PROBLEM STATEMENT: The entries below must be retyped in full. Keep every word the same.

Source records:
----

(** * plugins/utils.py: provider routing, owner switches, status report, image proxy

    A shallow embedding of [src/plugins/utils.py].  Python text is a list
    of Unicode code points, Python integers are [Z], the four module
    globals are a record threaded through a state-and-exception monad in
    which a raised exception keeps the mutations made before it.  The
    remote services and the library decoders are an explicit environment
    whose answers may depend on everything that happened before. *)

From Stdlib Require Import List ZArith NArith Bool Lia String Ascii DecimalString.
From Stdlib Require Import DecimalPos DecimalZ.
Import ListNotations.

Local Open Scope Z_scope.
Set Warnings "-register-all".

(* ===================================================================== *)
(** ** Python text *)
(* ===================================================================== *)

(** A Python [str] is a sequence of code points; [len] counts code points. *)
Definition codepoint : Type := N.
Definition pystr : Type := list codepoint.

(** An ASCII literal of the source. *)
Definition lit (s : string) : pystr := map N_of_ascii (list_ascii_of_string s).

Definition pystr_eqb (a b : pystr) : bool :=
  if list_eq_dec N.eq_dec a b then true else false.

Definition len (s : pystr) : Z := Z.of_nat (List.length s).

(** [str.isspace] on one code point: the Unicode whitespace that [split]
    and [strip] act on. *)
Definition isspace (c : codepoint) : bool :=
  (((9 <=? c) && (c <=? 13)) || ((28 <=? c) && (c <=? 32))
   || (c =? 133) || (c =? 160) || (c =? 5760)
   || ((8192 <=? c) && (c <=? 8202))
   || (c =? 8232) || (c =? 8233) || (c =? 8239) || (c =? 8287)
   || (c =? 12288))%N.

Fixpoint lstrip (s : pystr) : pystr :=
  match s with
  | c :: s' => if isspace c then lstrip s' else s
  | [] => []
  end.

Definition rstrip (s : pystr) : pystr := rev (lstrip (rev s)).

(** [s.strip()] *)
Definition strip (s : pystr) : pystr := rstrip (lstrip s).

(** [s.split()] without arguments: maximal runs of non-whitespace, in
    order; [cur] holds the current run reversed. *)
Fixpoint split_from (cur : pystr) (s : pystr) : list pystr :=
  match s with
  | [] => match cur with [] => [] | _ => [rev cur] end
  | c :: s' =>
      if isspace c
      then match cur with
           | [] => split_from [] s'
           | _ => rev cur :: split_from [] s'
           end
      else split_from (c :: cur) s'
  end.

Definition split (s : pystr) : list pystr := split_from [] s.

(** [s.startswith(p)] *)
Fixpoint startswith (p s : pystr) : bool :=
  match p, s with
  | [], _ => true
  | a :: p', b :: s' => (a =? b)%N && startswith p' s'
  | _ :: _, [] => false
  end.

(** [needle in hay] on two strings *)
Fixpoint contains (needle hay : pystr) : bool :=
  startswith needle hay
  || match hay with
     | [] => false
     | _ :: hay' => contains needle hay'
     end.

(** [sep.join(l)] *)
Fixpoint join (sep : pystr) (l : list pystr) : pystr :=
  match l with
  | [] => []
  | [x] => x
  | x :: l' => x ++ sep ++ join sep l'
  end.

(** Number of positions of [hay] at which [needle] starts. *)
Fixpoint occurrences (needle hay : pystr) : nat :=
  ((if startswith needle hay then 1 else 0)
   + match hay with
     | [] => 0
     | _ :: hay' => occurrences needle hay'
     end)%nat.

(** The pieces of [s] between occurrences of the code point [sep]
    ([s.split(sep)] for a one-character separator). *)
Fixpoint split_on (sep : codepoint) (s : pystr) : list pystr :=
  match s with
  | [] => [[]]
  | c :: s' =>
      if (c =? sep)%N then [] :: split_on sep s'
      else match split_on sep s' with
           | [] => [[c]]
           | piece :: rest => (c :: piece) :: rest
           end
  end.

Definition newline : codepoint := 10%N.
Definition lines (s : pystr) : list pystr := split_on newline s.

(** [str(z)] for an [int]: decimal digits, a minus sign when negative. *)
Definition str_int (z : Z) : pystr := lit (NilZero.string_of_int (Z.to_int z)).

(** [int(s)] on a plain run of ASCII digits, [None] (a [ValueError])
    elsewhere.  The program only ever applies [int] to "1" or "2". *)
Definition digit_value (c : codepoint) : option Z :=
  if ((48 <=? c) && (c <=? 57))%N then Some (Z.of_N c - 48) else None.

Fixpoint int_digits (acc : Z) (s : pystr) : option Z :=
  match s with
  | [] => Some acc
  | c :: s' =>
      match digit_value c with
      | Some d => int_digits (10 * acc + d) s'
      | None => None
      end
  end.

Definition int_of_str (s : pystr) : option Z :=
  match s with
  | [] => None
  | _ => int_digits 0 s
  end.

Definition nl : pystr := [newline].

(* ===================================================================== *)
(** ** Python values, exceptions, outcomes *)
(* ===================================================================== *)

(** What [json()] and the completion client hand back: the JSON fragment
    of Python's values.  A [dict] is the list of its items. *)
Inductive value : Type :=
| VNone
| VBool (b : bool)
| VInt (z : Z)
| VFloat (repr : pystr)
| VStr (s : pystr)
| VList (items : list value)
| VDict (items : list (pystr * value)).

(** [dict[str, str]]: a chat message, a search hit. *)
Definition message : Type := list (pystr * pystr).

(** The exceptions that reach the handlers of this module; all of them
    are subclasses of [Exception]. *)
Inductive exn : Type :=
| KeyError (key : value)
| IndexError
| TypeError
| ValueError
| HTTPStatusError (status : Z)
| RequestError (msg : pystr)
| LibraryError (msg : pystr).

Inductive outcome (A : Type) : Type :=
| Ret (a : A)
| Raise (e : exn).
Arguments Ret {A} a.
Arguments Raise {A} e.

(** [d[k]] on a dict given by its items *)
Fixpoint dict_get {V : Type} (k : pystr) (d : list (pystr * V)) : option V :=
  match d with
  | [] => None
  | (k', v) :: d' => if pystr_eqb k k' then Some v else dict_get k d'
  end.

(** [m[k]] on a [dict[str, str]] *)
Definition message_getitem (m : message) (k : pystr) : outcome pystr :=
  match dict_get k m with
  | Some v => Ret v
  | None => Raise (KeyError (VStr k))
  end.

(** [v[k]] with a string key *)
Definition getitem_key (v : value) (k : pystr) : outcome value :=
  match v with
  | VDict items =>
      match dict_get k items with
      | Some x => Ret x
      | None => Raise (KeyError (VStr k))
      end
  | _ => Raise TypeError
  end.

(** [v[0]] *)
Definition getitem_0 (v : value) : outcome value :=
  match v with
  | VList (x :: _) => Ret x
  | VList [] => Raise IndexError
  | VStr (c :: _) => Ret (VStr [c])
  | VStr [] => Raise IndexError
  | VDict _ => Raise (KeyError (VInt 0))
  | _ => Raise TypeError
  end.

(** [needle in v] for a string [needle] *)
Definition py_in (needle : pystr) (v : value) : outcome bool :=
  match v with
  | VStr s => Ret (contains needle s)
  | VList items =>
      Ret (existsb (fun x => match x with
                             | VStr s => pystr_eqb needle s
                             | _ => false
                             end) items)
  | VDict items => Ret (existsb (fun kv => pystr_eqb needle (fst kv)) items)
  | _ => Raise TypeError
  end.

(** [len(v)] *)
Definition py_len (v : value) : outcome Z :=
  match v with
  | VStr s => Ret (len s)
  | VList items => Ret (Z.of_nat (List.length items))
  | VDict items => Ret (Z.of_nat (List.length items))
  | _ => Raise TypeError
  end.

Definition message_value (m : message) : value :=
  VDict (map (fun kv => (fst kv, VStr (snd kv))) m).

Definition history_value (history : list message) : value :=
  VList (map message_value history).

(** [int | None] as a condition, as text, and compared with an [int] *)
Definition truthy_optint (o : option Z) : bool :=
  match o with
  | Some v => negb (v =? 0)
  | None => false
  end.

----

PROBLEM SOLUTION:
(** * plugins/utils.py: provider routing, owner switches, status report, image proxy

    A shallow embedding of [src/plugins/utils.py].  Python text is a list
    of Unicode code points, Python integers are [Z], the four module
    globals are a record threaded through a state-and-exception monad in
    which a raised exception keeps the mutations made before it.  The
    remote services and the library decoders are an explicit environment
    whose answers may depend on everything that happened before. *)

From Stdlib Require Import List ZArith NArith Bool Lia String Ascii DecimalString.
From Stdlib Require Import DecimalPos DecimalZ.
Import ListNotations.

Local Open Scope Z_scope.
Set Warnings "-register-all".

(* ===================================================================== *)
(** ** Python text *)
(* ===================================================================== *)

(** A Python [str] is a sequence of code points; [len] counts code points. *)
Definition codepoint : Type := N.
Definition pystr : Type := list codepoint.

(** An ASCII literal of the source. *)
Definition lit (s : string) : pystr := map N_of_ascii (list_ascii_of_string s).

Definition pystr_eqb (a b : pystr) : bool :=
  if list_eq_dec N.eq_dec a b then true else false.

Definition len (s : pystr) : Z := Z.of_nat (List.length s).

(** [str.isspace] on one code point: the Unicode whitespace that [split]
    and [strip] act on. *)
Definition isspace (c : codepoint) : bool :=
  (((9 <=? c) && (c <=? 13)) || ((28 <=? c) && (c <=? 32))
   || (c =? 133) || (c =? 160) || (c =? 5760)
   || ((8192 <=? c) && (c <=? 8202))
   || (c =? 8232) || (c =? 8233) || (c =? 8239) || (c =? 8287)
   || (c =? 12288))%N.

Fixpoint lstrip (s : pystr) : pystr :=
  match s with
  | c :: s' => if isspace c then lstrip s' else s
  | [] => []
  end.

Definition rstrip (s : pystr) : pystr := rev (lstrip (rev s)).

(** [s.strip()] *)
Definition strip (s : pystr) : pystr := rstrip (lstrip s).

(** [s.split()] without arguments: maximal runs of non-whitespace, in
    order; [cur] holds the current run reversed. *)
Fixpoint split_from (cur : pystr) (s : pystr) : list pystr :=
  match s with
  | [] => match cur with [] => [] | _ => [rev cur] end
  | c :: s' =>
      if isspace c
      then match cur with
           | [] => split_from [] s'
           | _ => rev cur :: split_from [] s'
           end
      else split_from (c :: cur) s'
  end.

Definition split (s : pystr) : list pystr := split_from [] s.

(** [s.startswith(p)] *)
Fixpoint startswith (p s : pystr) : bool :=
  match p, s with
  | [], _ => true
  | a :: p', b :: s' => (a =? b)%N && startswith p' s'
  | _ :: _, [] => false
  end.

(** [needle in hay] on two strings *)
Fixpoint contains (needle hay : pystr) : bool :=
  startswith needle hay
  || match hay with
     | [] => false
     | _ :: hay' => contains needle hay'
     end.

(** [sep.join(l)] *)
Fixpoint join (sep : pystr) (l : list pystr) : pystr :=
  match l with
  | [] => []
  | [x] => x
  | x :: l' => x ++ sep ++ join sep l'
  end.

(** Number of positions of [hay] at which [needle] starts. *)
Fixpoint occurrences (needle hay : pystr) : nat :=
  ((if startswith needle hay then 1 else 0)
   + match hay with
     | [] => 0
     | _ :: hay' => occurrences needle hay'
     end)%nat.

(** The pieces of [s] between occurrences of the code point [sep]
    ([s.split(sep)] for a one-character separator). *)
Fixpoint split_on (sep : codepoint) (s : pystr) : list pystr :=
  match s with
  | [] => [[]]
  | c :: s' =>
      if (c =? sep)%N then [] :: split_on sep s'
      else match split_on sep s' with
           | [] => [[c]]
           | piece :: rest => (c :: piece) :: rest
           end
  end.

Definition newline : codepoint := 10%N.
Definition lines (s : pystr) : list pystr := split_on newline s.

(** [str(z)] for an [int]: decimal digits, a minus sign when negative. *)
Definition str_int (z : Z) : pystr := lit (NilZero.string_of_int (Z.to_int z)).

(** [int(s)] on a plain run of ASCII digits, [None] (a [ValueError])
    elsewhere.  The program only ever applies [int] to "1" or "2". *)
Definition digit_value (c : codepoint) : option Z :=
  if ((48 <=? c) && (c <=? 57))%N then Some (Z.of_N c - 48) else None.

Fixpoint int_digits (acc : Z) (s : pystr) : option Z :=
  match s with
  | [] => Some acc
  | c :: s' =>
      match digit_value c with
      | Some d => int_digits (10 * acc + d) s'
      | None => None
      end
  end.

Definition int_of_str (s : pystr) : option Z :=
  match s with
  | [] => None
  | _ => int_digits 0 s
  end.

Definition nl : pystr := [newline].

(* ===================================================================== *)
(** ** Python values, exceptions, outcomes *)
(* ===================================================================== *)

(** What [json()] and the completion client hand back: the JSON fragment
    of Python's values.  A [dict] is the list of its items. *)
Inductive value : Type :=
| VNone
| VBool (b : bool)
| VInt (z : Z)
| VFloat (repr : pystr)
| VStr (s : pystr)
| VList (items : list value)
| VDict (items : list (pystr * value)).

(** [dict[str, str]]: a chat message, a search hit. *)
Definition message : Type := list (pystr * pystr).

(** The exceptions that reach the handlers of this module; all of them
    are subclasses of [Exception]. *)
Inductive exn : Type :=
| KeyError (key : value)
| IndexError
| TypeError
| ValueError
| HTTPStatusError (status : Z)
| RequestError (msg : pystr)
| LibraryError (msg : pystr).

Inductive outcome (A : Type) : Type :=
| Ret (a : A)
| Raise (e : exn).
Arguments Ret {A} a.
Arguments Raise {A} e.

(** [d[k]] on a dict given by its items *)
Fixpoint dict_get {V : Type} (k : pystr) (d : list (pystr * V)) : option V :=
  match d with
  | [] => None
  | (k', v) :: d' => if pystr_eqb k k' then Some v else dict_get k d'
  end.

(** [m[k]] on a [dict[str, str]] *)
Definition message_getitem (m : message) (k : pystr) : outcome pystr :=
  match dict_get k m with
  | Some v => Ret v
  | None => Raise (KeyError (VStr k))
  end.

(** [v[k]] with a string key *)
Definition getitem_key (v : value) (k : pystr) : outcome value :=
  match v with
  | VDict items =>
      match dict_get k items with
      | Some x => Ret x
      | None => Raise (KeyError (VStr k))
      end
  | _ => Raise TypeError
  end.

(** [v[0]] *)
Definition getitem_0 (v : value) : outcome value :=
  match v with
  | VList (x :: _) => Ret x
  | VList [] => Raise IndexError
  | VStr (c :: _) => Ret (VStr [c])
  | VStr [] => Raise IndexError
  | VDict _ => Raise (KeyError (VInt 0))
  | _ => Raise TypeError
  end.

(** [needle in v] for a string [needle] *)
Definition py_in (needle : pystr) (v : value) : outcome bool :=
  match v with
  | VStr s => Ret (contains needle s)
  | VList items =>
      Ret (existsb (fun x => match x with
                             | VStr s => pystr_eqb needle s
                             | _ => false
                             end) items)
  | VDict items => Ret (existsb (fun kv => pystr_eqb needle (fst kv)) items)
  | _ => Raise TypeError
  end.

(** [len(v)] *)
Definition py_len (v : value) : outcome Z :=
  match v with
  | VStr s => Ret (len s)
  | VList items => Ret (Z.of_nat (List.length items))
  | VDict items => Ret (Z.of_nat (List.length items))
  | _ => Raise TypeError
  end.

Definition message_value (m : message) : value :=
  VDict (map (fun kv => (fst kv, VStr (snd kv))) m).

Definition history_value (history : list message) : value :=
  VList (map message_value history).

(** [int | None] as a condition, as text, and compared with an [int] *)
Definition truthy_optint (o : option Z) : bool :=
  match o with
  | Some v => negb (v =? 0)
  | None => false
  end.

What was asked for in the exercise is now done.